As to the three issues that the defense had raised, it is most implausible that records of mental health consultations conducted three and four years before the incident in question would have anything to disclose that would be useful. Mental health therapists are unlikely to have dwelled on the acuity of the victim’s eyesight, her chlamydia, which appears to have come to light three or four years later, or reasons for bias against a defendant whom she had not then met. We do not read Commonwealth v. Fuller, 423 Mass. 216 (1996), or Commonwealth v. Pare, supra, as automatically requiring appellate reexamination of the privileged records on a de novo basis because a defendant requests it. The Fuller opinion, at 224, dealing with records protected by an absolute privilege under G. L. c. 233, § 20J, rejects “virtually automatic in camera inspection” of private and sensitive materials of the kind here involved and requires, at 226, “a good faith, specific, and reasonable basis for believing that the records will contain exculpatory evidence *121which is relevant and material to the issue of the defendant’s guilt.” An in camera review, while less intrusive than public disclosure or disclosure to a defendant’s attorney, “is nonetheless a substantial invasion of the privacy of a complaining witness.” Commonwealth v. Fuller, supra at 225. We resist subjecting the victim’s conditionally privileged records (G. L. c. 233, § 20B) to inspection by three additional sets of prying eyes without some plausible hypothesis of relevance — as there certainly was in the Pare case. There the records in question went directly to the core issue to be resolved, the reliability of the juvenile witness reporting events that had occurred some years before and in circumstances where he may have had motives to fabricate. Commonwealth v. Pare, 427 Mass, at 431. There were also questions about whether the young complaining witness had been subjected to suggestive questioning. There is no such inherent relevance in the material the defendant wants reviewed in this case.

Judgments affirmed.

The defendant was also convicted of indecent assault and battery on a person over fourteen years of age and breaking and entering in the nighttime to commit a felony.

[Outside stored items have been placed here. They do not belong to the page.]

(** * unstructured.metrics.text_extraction

    A shallow embedding of [calculate_edit_distance], [remove_punctuation]
    and [bag_of_words] of [unstructured/metrics/text_extraction.py], and the
    properties of them that the design document states.

    Conventions of the embedding.
    - A Python [str] is the list of its code points ([list N]).
    - A Python [int] is a [Z]; a Python [float] is modelled by the exact
      rational ([Q]) it approximates.  Rounding to the nearest binary64 is
      monotone and leaves 0, 1/4, 3/4 and 1 fixed, which is all the
      statements below rely on; the scores of the test scenario are
      evaluated in binary64 as well ([score_binary64]).
    - A call either returns, raises, or (for a [while] loop run with a
      bound on its iterations) exhausts the bound: the type [res]. *)

From Stdlib Require Import ZArith QArith Qround Lia Lqa String Ascii.
From Stdlib Require Import Floats Uint63.
From stdpp Require Import base option list gmap.

Local Open Scope Z_scope.

(** ** Python values *)

(** Code points and strings. *)
Abbreviation str := (list N).

(** [u "abc"] is the Python string literal ["abc"] (ASCII text). *)
Definition u (s : string) : str :=
  List.map N_of_ascii (list_ascii_of_string s).

(** The exceptions the module can raise. *)
Inductive exception : Type :=
  | ValueError (msg : str)
  | ZeroDivisionError
  | KeyError (key : N)
  | IndexError.

(** The outcome of a call. *)
Inductive res (A : Type) : Type :=
  | Ret (a : A)
  | Raise (e : exception)
  | Timeout.
Arguments Ret {A} a.
Arguments Raise {A} e.
Arguments Timeout {A}.

#[global] Instance res_ret : MRet res := fun A a => Ret a.

#[global] Instance res_bind : MBind res := fun A B k m =>
  match m with
  | Ret a => k a
  | Raise e => Raise e
  | Timeout => Timeout
  end.

(** [sys.maxunicode]. *)
Definition maxunicode : N := 1114111%N.

(** ** rapidfuzz's Levenshtein.distance *)

(** [Levenshtein.distance] belongs to the rapidfuzz package: the module
    imports it and its code is not part of the sources.  The definitions
    of this section are written from the design document (4.1, step 2):
    the dynamic-programming edit-distance recurrence over the characters
    of the two strings, with one cost per operation.  [distance s1 s2 w]
    is the cost of turning [s1] into [s2]: a character of [s2] that is
    inserted is charged [insertion], a character of [s1] that is removed
    [deletion], one that is replaced [substitution].  The table is filled
    a row per character of [s2], the way rapidfuzz's Wagner-Fischer
    implementation fills it.  For weights that are not negative it is the
    cost of the cheapest edit script (lemma [distance_minimal]). *)

Module Levenshtein.

(** The weight triple [(insertion, deletion, substitution)]. *)
Record weights : Type := Weights {
  insertion : Z;
  deletion : Z;
  substitution : Z
}.

Definition min3 (a b c : Z) : Z := Z.min a (Z.min b c).

(** Modelled from the spec: the first row of the table of
    [Levenshtein.distance] (rapidfuzz, not in the sources), the cost of
    deleting the first [i] characters of [s1] for [i = 0 .. len s1],
    counted from [acc]. *)
Fixpoint first_row (w : weights) (s1 : str) (acc : Z) : list Z :=
  match s1 with
  | [] => [acc]
  | _ :: t1 => acc :: first_row w t1 (acc + deletion w)
  end.

(** Modelled from the spec: the cells of one row of the table of
    [Levenshtein.distance] (rapidfuzz, not in the sources) from the row
    above, left to right.  [left] is the cell just written, [diag] the
    cell of the row above to its left, [prev] the row above from this
    column on.  Equal characters copy the diagonal; different ones take
    the cheapest of a deletion, an insertion and a substitution. *)
Fixpoint next_cells (w : weights) (ch2 : N) (s1 : str)
    (left diag : Z) (prev : list Z) : list Z :=
  match s1, prev with
  | c1 :: t1, up :: prev' =>
      let x := if N.eqb c1 ch2 then diag
               else min3 (left + deletion w) (up + insertion w)
                         (diag + substitution w) in
      x :: next_cells w ch2 t1 x up prev'
  | _, _ => []
  end.

(** Modelled from the spec: the row of the table of [Levenshtein.distance]
    (rapidfuzz, not in the sources) for one more character [ch2] of [s2];
    its first cell is one more insertion. *)
Definition next_row (w : weights) (s1 : str) (row : list Z) (ch2 : N)
    : list Z :=
  match row with
  | [] => []
  | d :: prev => (d + insertion w) :: next_cells w ch2 s1 (d + insertion w) d prev
  end.

(** Modelled from the spec: the last row of the table of
    [Levenshtein.distance] (rapidfuzz, not in the sources). *)
Definition table (w : weights) (s1 s2 : str) : list Z :=
  fold_left (next_row w s1) s2 (first_row w s1 0).

(** Modelled from the spec: [Levenshtein.distance(s1, s2, weights=w)] of
    rapidfuzz, which is not in the sources: the last cell of the table. *)
Definition distance (s1 s2 : str) (w : weights) : Z :=
  default 0 (last (table w s1 s2)).

(** The recurrence itself, on the two strings read from their ends: the
    cell of the table for a prefix of [s1] and a prefix of [s2] is [lev]
    of the two prefixes reversed (lemma [distance_lev]). *)
Fixpoint lev (w : weights) (r1 : str) : str -> Z :=
  match r1 with
  | [] => fix lev_nil (r2 : str) : Z :=
      match r2 with
      | [] => 0
      | _ :: t2 => lev_nil t2 + insertion w
      end
  | c1 :: t1 => fix lev_cons (r2 : str) : Z :=
      match r2 with
      | [] => lev w t1 [] + deletion w
      | c2 :: t2 =>
          if N.eqb c1 c2 then lev w t1 t2
          else min3 (lev w t1 (c2 :: t2) + deletion w)
                    (lev_cons t2 + insertion w)
                    (lev w t1 t2 + substitution w)
      end
  end.

(** The design document's definition: the ways of turning [s] into [t]
    by keeping, replacing, removing and inserting single characters, each
    with its total cost. *)
Inductive script (w : weights) : str -> str -> Z -> Prop :=
  | script_nil : script w [] [] 0
  | script_keep c s t n :
      script w s t n -> script w (c :: s) (c :: t) n
  | script_substitute c d s t n :
      script w s t n -> script w (c :: s) (d :: t) (n + substitution w)
  | script_delete c s t n :
      script w s t n -> script w (c :: s) t (n + deletion w)
  | script_insert d s t n :
      script w s t n -> script w s (d :: t) (n + insertion w).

As to the use of visual analysis of spectrograms, commonly called “voiceprints,” see Commonwealth v. Lykus, 367 Mass. 191 (1975).

It is of at least parenthetical interest that the police, when they searched the defendant’s apartment — pursuant to a warrant — found items that the victim had described to them after the attack, namely, a leather-sleeved flannel jacket with lettering on the back, snap-fly boxer shorts, white sneakers with a blue stripe, cigarettes, and an electronic watch. At trial, the victim identified each item of clothing as similar to what her attacker wore.

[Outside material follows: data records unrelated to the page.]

(** X1: on a live Notifier, subscribing a listener that is not yet
    registered and then calling the returned closure gives back the
    Notifier as it was, and in between [hasListeners()] is true. *)
Theorem subscribe_unsubscribe_round_trip n l :
  Notifier.alive n = true →
  l ∉ Notifier.listeners n →
  Notifier.unsubscribe l (Notifier.subscribe l n) = n
  ∧ Notifier.hasListeners (Notifier.subscribe l n) = true
  ∧ Notifier.listeners (Notifier.subscribe l n) = Notifier.listeners n ++ [l].
Proof.
  intros Hlive Hfresh.
  unfold Notifier.unsubscribe, Notifier.subscribe, Notifier.hasListeners.
  rewrite Hlive. cbn [Notifier.alive Notifier.listeners Notifier.value].
  rewrite ?Hlive. unfold Notifier.set_add.
  rewrite bool_decide_eq_false_2 by done.
  split_and!.
  - unfold Notifier.set_delete. rewrite filter_app, filter_cons.
    rewrite decide_False by (intros Hne; by apply Hne). cbn.
    rewrite app_nil_r.
    fold (Notifier.set_delete l (Notifier.listeners n)).
    rewrite set_delete_absent by done. destruct n; cbn in *. by subst.
  - rewrite length_app, Nat.add_comm. done.
  - done.
Qed.

(** X2: whatever operations a Notifier has received since it was
    constructed, its listener set holds no callback twice, it is dead
    exactly when [destroy] was among them, and a dead Notifier holds no
    listener, so [hasListeners()] answers false on it. *)
Theorem notifier_invariants (seed : T) (ops : list (Notifier.Op T)) :
  let n := Notifier.run ops (Notifier.new seed) in
  NoDup (Notifier.listeners n)
  ∧ (Notifier.alive n = false ↔ Notifier.Destroy ∈ ops)
  ∧ (Notifier.alive n = false → Notifier.listeners n = [])
  ∧ (Notifier.alive n = false → Notifier.hasListeners n = false)
  ∧ (∀ more, Notifier.alive n = false →
             Notifier.run more n = n).
Proof.
  intros n.
  assert (Hdead : Notifier.alive n = false → Notifier.listeners n = []).
  { assert (Hinv : ∀ ops (m : Notifier.t T),
      (Notifier.alive m = false → Notifier.listeners m = []) →
      Notifier.alive (Notifier.run ops m) = false →
      Notifier.listeners (Notifier.run ops m) = []).
    { clear. induction ops as [|o ops IH]; intros m Hm; [done|].
      rewrite run_cons. apply IH.
      destruct o; cbn;
        unfold Notifier.subscribe, Notifier.unsubscribe, Notifier.notify,
               Notifier.destroy;
        destruct (Notifier.alive m) eqn:E; cbn; rewrite ?E; auto; done. }
    apply Hinv. done. }
  split_and!.
  - apply run_NoDup. cbn. apply NoDup_nil_2.
  - subst n. rewrite run_dead_iff. cbn. split; [by intros [?|?]|by right].
  - done.
  - intros Hd. unfold Notifier.hasListeners. by rewrite Hdead.
  - intros more Hd. induction more as [|o more IH]; [done|].
    rewrite run_cons.
    assert (Hstep : Notifier.step n o = n).
    { destruct o; cbn;
        unfold Notifier.subscribe, Notifier.unsubscribe, Notifier.notify,
               Notifier.destroy; by rewrite ?Hd. }
    by rewrite Hstep.
Qed.

End NotifierSequences.

Lemma subscribe_unsubscribe_round_trip_witness :
  Notifier.unsubscribe 9
    (Notifier.subscribe 9 (Notifier.mk true [3; 1] (Js.int 4)))
  = Notifier.mk true [3; 1] (Js.int 4).
Proof.
  destruct (subscribe_unsubscribe_round_trip
              (Notifier.mk true [3; 1] (Js.int 4)) 9) as (Hback & _).
  - reflexivity.
  - intros Hin. repeat (apply elem_of_cons in Hin as [Hin|Hin]; [lia|]).
    by apply elem_of_nil in Hin.
  - exact Hback.
Defined.

Lemma notifier_invariants_witness :
  Notifier.hasListeners
    (Notifier.run [Notifier.Subscribe 1; Notifier.Destroy;
                   Notifier.Subscribe 2]
                  (Notifier.new Js.posZero)) = false.
Proof.
  destruct (notifier_invariants Js.posZero
              [Notifier.Subscribe 1; Notifier.Destroy; Notifier.Subscribe 2])
    as (_ & _ & _ & Hnone & _).
  apply Hnone. reflexivity.
Defined.

(** ** Descriptors, the hook and the root component *)

Section DescriptorsAndHook.
Import StoreAdapter.
Implicit Types (r : Root) (s : StoreAdapter.StoreAdapter).

(** X3: [createStoreAdapter] keeps an [id] it is given and otherwise
    names the descriptor after the counter; every call advances the
    counter by one, so two descriptors created without an [id] never share
    one. *)
Theorem createStoreAdapter_ids (o1 o2 : StoreAdapterOptions) (i j : nat) :
  snd (createStoreAdapter o1 i) = i + 1
  ∧ (∀ given, options_id o1 = Some given →
              id (fst (createStoreAdapter o1 i)) = given)
  ∧ (options_id o1 = None → options_id o2 = None →
     (i ≠ j →
      id (fst (createStoreAdapter o1 i)) ≠ id (fst (createStoreAdapter o2 j)))
     ∧ id (fst (createStoreAdapter o1 i))
       ≠ id (fst (createStoreAdapter o2 (snd (createStoreAdapter o1 i))))).
Proof.
  assert (Hne : ∀ a b : nat, a ≠ b →
            "Store-" +:+ pretty a ≠ "Store-" +:+ pretty b).
  { intros a b Hab Heq. cbn [String.append] in Heq. injection Heq as Heq.
    apply Hab. by apply (inj pretty). }
  unfold createStoreAdapter, getIndex. cbn [fst snd id].
  split_and!.
  - done.
  - intros given Hgiven. by rewrite Hgiven.
  - intros H1 H2. rewrite H1, H2. cbn [default]. split.
    + apply Hne.
    + apply Hne. lia.
Qed.

Lemma createStoreAdapter_ids_witness :
  id (fst (createStoreAdapter Scenario.counterOptions 0))
  ≠ id (fst (createStoreAdapter Scenario.counterOptions
               (snd (createStoreAdapter Scenario.counterOptions 0)))).
Proof.
  destruct (createStoreAdapter_ids
              Scenario.counterOptions Scenario.counterOptions 0 0)
    as (_ & _ & Hdistinct).
  destruct Hdistinct as (_ & Hnext); [reflexivity|reflexivity|].
  exact Hnext.
Defined.

(** X4: when the registry already holds an entry under the store's id,
    a render of [useStoreAdapter] returns [getSnapshot] of the value the
    entry's Notifier holds, whatever the store itself holds by now, and
    leaves the root as it was: the store is not read. *)
Theorem render_shows_safe_value
    s (options : option UseStoreAdapterOptions) r a m :
  memory r !! id s = Some a →
  heap r !! a = Some m →
  ∃ rendered,
    useStoreAdapter (Some {| current := Some context |}) s options r
    = (r, Return rendered)
    ∧ state rendered
      = default identity (options ≫= getSnapshot)
                (Notifier.read (notifier m))
    ∧ subscription_shouldUpdate (subscription rendered)
      = default defaultUpdate (options ≫= use_shouldUpdate).
Proof.
  intros Hentry Hinstance.
  unfold useStoreAdapter, useSubscription.
  cbn [useStoreAdapterContext useStoreAdapterContextRef current
       subscription_read context_read context].
  rewrite (getInstance_present s r a Hentry), Hinstance.
  eexists. split; [reflexivity|]. split; reflexivity.
Qed.

Lemma render_shows_safe_value_witness :
  ∃ rendered,
    useStoreAdapter Scenario.provided Scenario.counter None
                    Scenario.dispatchedAfterMount
    = (Scenario.dispatchedAfterMount, Return rendered)
    ∧ state rendered = Js.posZero.
Proof.
  destruct (render_shows_safe_value Scenario.counter None
              Scenario.dispatchedAfterMount 0
              {| notifier := Notifier.mk true [1] Js.posZero;
                 unsubscribe := Some 0 |})
    as (rendered & Hrender & Hstate & _);
    [reflexivity|reflexivity|].
  exists rendered. split; [exact Hrender|exact Hstate].
Defined.

(** X5: a consumer rendered under [StoreAdapterRoot], with no root above
    it, does not throw: the root's core has filled the context before the
    children render, and the first render shows [getSnapshot] of what the
    store holds.  A root under an existing provider hands that provider's
    ref to its children, and the core rendered outside any provider
    throws. *)
Theorem consumer_under_root
    s (options : option UseStoreAdapterOptions) (e : Env) :
  Components.StoreAdapterRoot None
  = Return (Some {| current := Some context |})
  ∧ (∀ ref, Components.StoreAdapterRoot (Some ref) = Return (Some ref))
  ∧ (∃ rendered r',
       useStoreAdapter (Some {| current := Some context |}) s options
                       (mount e)
       = (r', Return rendered)
       ∧ state rendered
         = default identity (options ≫= getSnapshot) (read s e)
       ∧ trace r' = [StoreRead (id s) (read s e)])
  ∧ Components.StoreAdapterCore None
    = Throw "Attempt to access missing StoreAdapterContext reference.".
Proof.
  split_and!; try done.
  unfold useStoreAdapter, useSubscription.
  cbn [useStoreAdapterContext useStoreAdapterContextRef current
       subscription_read context_read context].
  rewrite (getInstance_absent s (mount e)) by apply lookup_empty.
  cbn [isMounted mount heap set_memory set_heap log length env trace app].
  cbn [lookup list_lookup].
  eexists _, _. split; [reflexivity|]. split; reflexivity.
Qed.

End DescriptorsAndHook.

(** ** Values change in the update effect only *)

Section SafeValues.
Import StoreAdapter.
Implicit Types (r : Root) (s : StoreAdapter.StoreAdapter) (a : Address).

Lemma keepsValues_refl r : Host.keepsValues r r.
Proof. by intros a v. Qed.

Lemma keepsValues_trans r1 r2 r3 :
  Host.keepsValues r1 r2 → Host.keepsValues r2 r3 → Host.keepsValues r1 r3.
Proof. intros H12 H23 a v Hv. by apply H23, H12. Qed.

Lemma keepsValues_heap r r' : heap r' = heap r → Host.keepsValues r r'.
Proof. intros Hheap a v. unfold Host.safeValue. by rewrite Hheap. Qed.

Lemma keepsValues_onNotifier a f r :
  (∀ n, Notifier.read (f n) = Notifier.read n) →
  Host.keepsValues r (onNotifier a f r).
Proof.
  intros Hf b v. unfold Host.safeValue. rewrite onNotifier_lookup.
  case_decide as Hab; [subst b|done].
  destruct (heap r !! a) as [m|]; [|done]. cbn. by rewrite Hf.
Qed.

Lemma read_subscribe l (n : Notifier.t Js.Value) :
  Notifier.read (Notifier.subscribe l n) = Notifier.read n.
Proof. unfold Notifier.subscribe. by destruct (Notifier.alive n). Qed.

Lemma read_unsubscribe l (n : Notifier.t Js.Value) :
  Notifier.read (Notifier.unsubscribe l n) = Notifier.read n.
Proof. unfold Notifier.unsubscribe. by destruct (Notifier.alive n). Qed.

Lemma read_destroy (n : Notifier.t Js.Value) :
  Notifier.read (Notifier.destroy n) = Notifier.read n.
Proof. unfold Notifier.destroy. by destruct (Notifier.alive n). Qed.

Defense counsel said to the jury: “Then, they brought in some expert from Harvard [sic] to tell us all that maybe [the victim] had chlamydia, but maybe the test wasn’t very good. I suggest to you, folks, that if this man had chlamydia, that test would be touted as the greatest invention since penicillin. If this man had chlamydia, I suggest you would have an 8" x 10" glossy right here of the organism showing it. I suggest to you folks that he doesn’t have it. How does she explain that?”

Commonwealth v. Bishop, 416 Mass. 169 (1993).